Only these lines of the data below are wanted: the one with "#[local] Set Warnings", the one with "Definition is_ws (c", and any lines between them, each repeated exactly.

:::

(** The items of a dict, joined by the item separator. *)
Fixpoint encode_items (ensure_ascii : bool) (d : dict) : str :=
  match d with
  | [] => []
  | [kv] => encode_item ensure_ascii kv
  | kv :: r => encode_item ensure_ascii kv ++ lit ", " ++ encode_items ensure_ascii r
  end.

Definition dumps (ensure_ascii : bool) (d : dict) : str :=
  lit "{" ++ encode_items ensure_ascii d ++ lit "}".

End json.

(** ** main *)

Inductive termination :=
| Exited (code : Z)
| Unhandled (e : Exception)
| UnhandledUnicodeEncodeError.

(** The exit code of the interpreter: the argument of [sys.exit], 0 at
    the end of the script, 1 after an unhandled exception. *)
Definition exit_code (t : termination) : Z :=
  match t with
  | Exited c => c
  | Unhandled _ => 1%Z
  | UnhandledUnicodeEncodeError => 1%Z
  end.

Record process := mkProcess {
  calls : list event;
  stdout : bytes;
  status : termination
}.

(** [print(s)]: the text is encoded and written, then a line feed; when
    the text cannot be encoded, [UnicodeEncodeError] is raised ([None]) and
    nothing is written. *)
Definition print (io : TextIO) (s : str) : option bytes :=
  match encode io s with
  | Some b => Some (b ++ [10])
  | None => None
  end.

Definition usage_envelope : dict :=
  [(lit "error", PyStr (lit "Usage: parse_document.py <file_path>"))].

Definition main (w : World) (argv : list str) : process :=
  if (List.length argv <? 2)%nat then
    match print (sys_stdout w) (json.dumps true usage_envelope) with
    | Some out => mkProcess [] out (Exited 1)
    | None => mkProcess [] [] UnhandledUnicodeEncodeError
    end
  else
    let file_path := nth 1 argv [] in
    match parse_document w file_path with
    | (t, Ret r) =>
        match print (sys_stdout w) (json.dumps false r) with
        | Some out => mkProcess t out (Exited 0)
        | None => mkProcess t [] UnhandledUnicodeEncodeError
        end
    | (t, Raise e) => mkProcess t [] (Unhandled e)
    end.

(** ** JSON texts (RFC 8259) *)

Module JsonText.

#[local] Set Warnings "-register-all".

Inductive json :=
| JNull
| JBool (b : bool)
| JNumber (z : Z)
| JString (s : str)
| JArray (elems : list json)
| JObject (membs : list (str * json)).

Definition is_ws (c : char) : Prop := c = 32 \/ c = 9 \/ c = 10 \/ c = 13.

Definition ws (t : str) : Prop := Forall is_ws t.

Definition hex_value (c : char) : option N :=
  if (48 <=? c) && (c <=? 57) then Some (c - 48)
  else if (97 <=? c) && (c <=? 102) then Some (c - 87)
  else if (65 <=? c) && (c <=? 70) then Some (c - 55)
  else None.

(** The character denoted by a two-character escape. *)
Definition escaped (c : char) : option char :=
  if c =? 34 then Some 34
  else if c =? 92 then Some 92
  else if c =? 47 then Some 47
  else if c =? 98 then Some 8
  else if c =? 102 then Some 12
  else if c =? 110 then Some 10
  else if c =? 114 then Some 13
  else if c =? 116 then Some 9
  else None.
Lemma normal_run_rows (out out' : outputs) :
  run out = (Ok tt, out') ->
  exists triangles,
    build_triangles ndebug V F I = Ok triangles
    /\ length (out_R out') = length P
    /\ length (out_S out') = length P
    /\ forall k, (k < length P)%nat ->
         exists fid ori fi,
           resolve' triangles (Z.of_nat k) = Ok (fid, ori)
           /\ In fi I /\ fid = to_size_t fi
           /\ nth_error (out_R out') k = Some (Some (to_int fid))
           /\ (int_range fi -> nth_error (out_R out') k = Some (Some fi))
           /\ nth_error (out_S out') k = Some (Some (if ori then 1 else 0)).
Proof.
  intros H. apply closest_facet_phases in H.
  destruct H as [(_ & H & _) | [(_ & _ & Hbad & H & _) | (_ & _ & ts & Hts & H)]].
  - discriminate H.
  - destruct (build_triangles ndebug V F I); discriminate.
  - exists ts. split; [exact Hts |].
    apply query_loop_spec in H; cbn [out_R out_S]; rewrite ?resize_length;
      try lia.
    cbn [out_R out_S] in H. rewrite !resize_length in H.
    destruct H as (LR & LS & m & Hm & Hrows & _ & Hend).
    split; [exact LR |]. split; [exact LS |].
    destruct Hend as [[-> _] | (_ & Hbad & Hr)].
    + intros k Hk. destruct (Hrows k) as (fid & ori & Hres & HR & HS); [lia |].
      destruct (resolve_result _ _ _ _ Hres)
        as (q & g & prim & fi & s & d & _ & _ & _ & _ & Hin & Hfid & _).
      exists fid, ori, fi. repeat split; try assumption.
      intros Hint. rewrite HR, Hfid, to_int_to_size_t by exact Hint. reflexivity.
    + exfalso. destruct (resolve' ts (Z.of_nat (0 + m))); discriminate.
Qed.

(** X9.  A run that ends normally has built all triangles and answered
    every query: [R] and [S] have one row per query; row k of [R] holds
    the facet that [resolve] returns for query k, which is an entry of the
    facet subset [I] (converted to [size_t] and back to [int], so the
    entry itself when it is an [int]); row k of [S] holds 1 or 0 for the
    orientation. *)
Theorem normal_run_answers_every_query (out out' : outputs) :
  run out = (Ok tt, out') ->
  exists triangles,
    build_triangles ndebug V F I = Ok triangles
    /\ length (out_R out') = length P
    /\ length (out_S out') = length P
    /\ forall k, (k < length P)%nat ->
         exists fid ori fi,
           resolve' triangles (Z.of_nat k) = Ok (fid, ori)
           /\ In fi I /\ fid = to_size_t fi
           /\ nth_error (out_R out') k = Some (Some (to_int fid))
           /\ (int_range fi -> nth_error (out_R out') k = Some (Some fi))
           /\ nth_error (out_S out') k = Some (Some (if ori then 1 else 0)).
Proof. apply normal_run_rows. Qed.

:::

_Answer to the problem_
#[local] Set Warnings "-register-all".

Inductive json :=
| JNull
| JBool (b : bool)
| JNumber (z : Z)
| JString (s : str)
| JArray (elems : list json)
| JObject (membs : list (str * json)).

Definition is_ws (c : char) : Prop := c = 32 \/ c = 9 \/ c = 10 \/ c = 13.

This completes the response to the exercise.